週1回、ホテルの施設で放課後の小学生を受け入れる「学童ホテル」が今月から、神戸市垂水区のホテル「セトレ神戸・舞子」で始まる。ホテルならではの体験学習ができることが売り。家庭の経済事情による子供の「体験格差」を解消しようと、広島県の高校生が提案したアイデアが採用された。参加費無料で、全国でも珍しい取り組みという。
セトレの運営会社ホロニック(同市東灘区)が7月に設立した同名の一般社団法人が学童ホテルを運営する。同社では2022年度からアイデアコンペを勝ち抜いた学生を1年間のCFO(未来創造最高責任者)に任命しており、昨秋選ばれた広島県立叡智学園高3年、為積縁(ためづみえん)さん(17)のアイデアを実現したという。
毎週火曜が休館となるホテル別邸部分で、市内の小学3~6年生を受け入れる。結婚披露宴会場やスイートルームを開放し、調理やベッドメーキングなどの職業体験、地域の人脈を活用した楽器演奏などの体験学習を計画。シェフが作ったおやつの提供や保護者も参加できる夕食の「かぞく食堂」もある。費用は同社のほか今後募る協力企業やホテル宿泊者の寄付で賄う。

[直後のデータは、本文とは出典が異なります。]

(** The loop does nothing on a table that maps nothing. *)
Lemma clone_empty_table src dst k :
  (forall i, 0 <= i < 1024 -> page_frame (load32 (k_mem k) (src + 4 * i)) = 0) ->
  while 1024 (fun '(_, i) => i <? 1024)
    (fun '(k, i) => k ← clone_page (src + 4 * i) (dst + 4 * i) k; Ok (k, i + 1)) (k, 0) = Ok (k, 1024).
Proof.
  intros Hz.
  destruct (while_rule (fun st : kernel * Z => st.1 = k /\ 0 <= st.2 <= 1024) (fun st => Z.to_nat (1024 - st.2))
    (fun '(_, i) => i <? 1024)
    (fun '(k, i) => k ← clone_page (src + 4 * i) (dst + 4 * i) k; Ok (k, i + 1)) 1024 (k, 0)) as ([k3 j] & E & [Hk Hj] & Hc).
  - intros [k3 i] [Hk Hi] Hc. cbn [fst snd] in *. subst k3. apply Z.ltb_lt in Hc. unfold clone_page.
    rewrite Hz by lia. eexists. split; [reflexivity|]. cbn [fst snd]. split; [split; [reflexivity | lia] | lia].
  - cbn [fst snd]. split; [reflexivity | lia].
  - cbn [snd]. lia.
  - cbn [fst snd] in *. subst k3. apply Z.ltb_ge in Hc. rewrite E. do 2 f_equal. lia.
Qed.

(** [clone_table] clears [sizeof(page_directory_t)] bytes of a chunk of
    [sizeof(page_table_t)]: whatever the allocator handed out or holds in the
    0x1004 bytes behind the table is zero afterwards, even if the source table
    maps nothing. *)
Theorem clone_table_clears_past_the_table (fuel : nat) (src : Z) (k : kernel) (table phys : Z) (k1 : kernel) :
  kmalloc_ap fuel SIZEOF_page_table k = Ok (table, phys, k1) ->
  src + 0x1000 <= table \/ table + 0x2004 <= src ->
  (forall i, 0 <= i < 1024 -> page_frame (load32 (k_mem k1) (src + 4 * i)) = 0) ->
  exists k', clone_table fuel src k = Ok (table, phys, k') /\
    (forall x, table + SIZEOF_page_table <= x < table + SIZEOF_page_directory -> load8 (k_mem k') x = 0).
Proof.
  intros Ha Hd Hz. unfold clone_table. rewrite Ha, bind_ok. cbv beta iota zeta.
  destruct (memset_spec (k_mem k1) table 0 SIZEOF_page_directory) as [Hset Hfr]; [unfold SIZEOF_page_directory; lia|].
  revert Hset Hfr. generalize (memset (k_mem k1) table 0 SIZEOF_page_directory) as m2. intros m2 Hset Hfr.
  rewrite clone_empty_table, ?bind_ok.
  - eexists. split; [reflexivity|]. cbn [fst with_mem k_mem]. intros x Hx. unfold SIZEOF_page_table in Hx.
    replace x with (table + (x - table)) by lia. apply Hset. lia.
  - intros i Hi. cbn [with_mem k_mem]. unfold SIZEOF_page_directory in Hfr.
    rewrite (same_but_load32 _ _ _ _ _ Hfr) by lia. apply Hz, Hi.
Qed.

Lemma clone_table_clears_past_the_table_witness :
  exists k', clone_table 0 0x7000 (mk_kernel (store8 ∅ 0x101004 7) ∅ 0x100000 None 0 0 0 0) = Ok (0x101000, 0x101000, k') /\
    load8 (k_mem k') 0x102004 = 0 /\ load8 (k_mem k') 0x103000 = 0.
Proof.
  destruct (clone_table_clears_past_the_table 0 0x7000 (mk_kernel (store8 ∅ 0x101004 7) ∅ 0x100000 None 0 0 0 0)
    0x101000 0x101000 (with_placement 0x102000 (mk_kernel (store8 ∅ 0x101004 7) ∅ 0x100000 None 0 0 0 0))) as (k' & E & Hz);
    [reflexivity | lia | |].
  - intros i Hi. cbn [with_placement k_mem]. rewrite load32_store8_ne by lia. reflexivity.
  - exists k'. unfold SIZEOF_page_table, SIZEOF_page_directory in Hz. split_and!; [exact E | apply Hz; lia | apply Hz; lia].
Defined.

(** ** clone_directory *)

(** The loop over the kernel's own directory: every table is shared. *)
Lemma clone_dir_links fuel src dir k :
  k_kernel_directory k = src -> src + 0x2000 <= dir \/ dir + 0x2000 <= src ->
  (forall i, 0 <= i < 1024 -> dir_table (k_mem k) dir i = 0 /\ dir_table_physical (k_mem k) dir i = 0) ->
  (forall i, 0 <= i < 1024 -> dir_table (k_mem k) src i = 0 -> dir_table_physical (k_mem k) src i = 0) ->
  exists m', while 1024 (fun '(_, i) => i <? 1024) (fun '(k, i) => k ← clone_dir_entry fuel src dir i k; Ok (k, i + 1)) (k, 0) =
      Ok (with_mem m' k, 1024) /\ same_but dir 0x2000 (k_mem k) m' /\
    (forall i, 0 <= i < 1024 -> dir_table m' dir i = dir_table (k_mem k) src i /\
       dir_table_physical m' dir i = dir_table_physical (k_mem k) src i).
Proof.
  intros Hk Hd Hz Hs. unfold dir_table, dir_table_physical in *.
  destruct (while_rule (fun st : kernel * Z => exists m, st.1 = with_mem m k /\ 0 <= st.2 <= 1024 /\ same_but dir 0x2000 (k_mem k) m /\
      (forall j, 0 <= j < 1024 -> load32 m (dir + 4 * j) = (if j <? st.2 then load32 (k_mem k) (src + 4 * j) else 0) /\
         load32 m (dir + 0x1000 + 4 * j) = (if j <? st.2 then load32 (k_mem k) (src + 0x1000 + 4 * j) else 0)))
    (fun st => Z.to_nat (1024 - st.2)) (fun '(_, i) => i <? 1024)
    (fun '(k, i) => k ← clone_dir_entry fuel src dir i k; Ok (k, i + 1)) 1024 (k, 0)) as ([k' i'] & E & (m & Ek & Hi & Hfr & Hw) & Hc).
  - intros [k2 i] (m & Ek & Hi & Hfr & Hw) Hc. cbn [fst snd] in *. subst k2. apply Z.ltb_lt in Hc.
    assert (forall q, q + 4 <= dir \/ dir + 0x2000 <= q -> load32 m q = load32 (k_mem k) q) as Hsame
      by (intros q Hq; apply (same_but_load32 _ _ _ _ _ Hfr); lia).
    unfold clone_dir_entry, dir_table, dir_table_physical. cbn [k_mem with_mem k_kernel_directory].
    rewrite Hk, !Hsame, Z.eqb_refl by lia. destruct (Z.eqb_spec (load32 (k_mem k) (src + 4 * i)) 0) as [Ez|Ez].
    + rewrite bind_ok. eexists. split; [reflexivity|]. cbn [fst snd]. split; [|lia]. exists m. split_and!; [reflexivity | lia | lia | exact Hfr |].
      intros j Hj. destruct (Hw j Hj) as [-> ->]. destruct (decide (j = i)) as [->|Hne];
        [rewrite Ez, (Hs i Hj Ez); cases_lia; auto | replace (j <? i + 1) with (j <? i) by lia; auto].
    + rewrite load32_store32_ne, Hsame, bind_ok by lia. eexists. split; [reflexivity|]. cbn [fst snd]. split; [|lia].
      eexists. split_and!; [reflexivity | lia | lia | |].
      * apply (same_but_trans _ _ _ (store32 m (dir + 4 * i) (load32 (k_mem k) (src + 4 * i)))); [|apply same_but_store32; lia].
        apply (same_but_trans _ _ _ m); [exact Hfr | apply same_but_store32; lia].
      * intros j Hj. destruct (decide (j = i)) as [->|Hne].
        -- rewrite load32_store32_ne, !load32_store32_eq by lia. rewrite !u32_small by apply load32_range.
           replace (i <? i + 1) with true by lia. auto.
        -- rewrite !load32_store32_ne by lia. destruct (Hw j Hj) as [-> ->]. replace (j <? i + 1) with (j <? i) by lia. auto.
  - exists (k_mem k). cbn [fst snd]. split_and!; [destruct k; reflexivity | lia | lia | apply same_but_refl |].
    intros j Hj. replace (j <? 0) with false by lia. now apply Hz.
  - cbn [snd]. lia.
  - cbn [fst snd] in *. subst k'. replace i' with 1024 in * by lia. exists m. split_and!; [exact E | exact Hfr |].
    intros i Hi'. destruct (Hw i Hi') as [-> ->]. replace (i <? 1024) with true by lia. auto.
Qed.

(** The copy of a directory without tables, which the loop leaves alone. *)
Lemma clone_empty_directory fuel src k dir phys k1 :
  kmalloc_ap fuel SIZEOF_page_directory k = Ok (dir, phys, k1) ->
  src + 0x1000 <= dir \/ dir + 0x2004 <= src ->
  (forall i, 0 <= i < 1024 -> dir_table (k_mem k1) src i = 0) ->
  exists m, clone_directory fuel src k = Ok (dir, with_mem m k1) /\ same_but dir 0x2004 (k_mem k1) m.
Proof.
  intros Ha Hd Hz. unfold clone_directory. rewrite Ha, bind_ok. cbv beta iota zeta.
  destruct (memset_spec (k_mem k1) dir 0 SIZEOF_page_directory) as [_ Hfr]; [unfold SIZEOF_page_directory; lia|].
  revert Hfr. generalize (memset (k_mem k1) dir 0 SIZEOF_page_directory) as m2. intros m2 Hfr. unfold SIZEOF_page_directory in Hfr.
  set (k2 := with_mem (store32 _ _ _) _).
  assert (forall i, 0 <= i < 1024 -> dir_table (k_mem k2) src i = 0) as Hz2.
  { intros i Hi. unfold dir_table, k2. cbn [with_mem k_mem].
    rewrite load32_store32_ne, (same_but_load32 _ _ _ _ _ Hfr) by lia. apply Hz, Hi. }
  destruct (while_rule (fun st : kernel * Z => st.1 = k2 /\ 0 <= st.2 <= 1024) (fun st => Z.to_nat (1024 - st.2))
    (fun '(_, i) => i <? 1024)
    (fun '(k, i) => k ← clone_dir_entry fuel src dir i k; Ok (k, i + 1)) 1024 (k2, 0)) as ([k3 j] & E & [Hk Hj] & _).
  - intros [k3 i] [Hk Hi] Hc. cbn [fst snd] in *. subst k3. apply Z.ltb_lt in Hc. unfold clone_dir_entry.
    rewrite Hz2 by lia. rewrite Z.eqb_refl, bind_ok. eexists. split; [reflexivity|]. cbn [fst snd]. split; [split; [reflexivity | lia] | lia].
  - cbn [fst snd]. split; [reflexivity | lia].
  - cbn [snd]. lia.
  - rewrite E, bind_ok. cbn [fst] in *. subst k3. eexists. split; [reflexivity|]. unfold k2. cbn [with_mem k_mem].
    intros x Hx. rewrite <- Hfr by lia. apply (same_but_store32 dir 0x2004); lia.
Qed.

8月25、26日には体験会を開催。支配人によるテーブルマナー講習と地元のノリ漁業者によるロープワーク講習などがあり、オーシャンビューの建物に子供らの歓声が響いた。広島から駆け付けた為積さんは「子供の頃、習い事や旅行などで家庭ごとに格差があるのを実感した。ホテルの協力で、地域や子供を元気づけられればうれしい」と笑顔を見せた。
社団法人の代表理事を務める長田一郎・ホロニック社長(57)は「為積さんの提案は斬新だったが、我々の理想にも近いもの。ホテル運営の根本にある地域との結びつきにもつながる」と話し、将来的には全国にあるセトレで同様の展開を目指す考えを示した。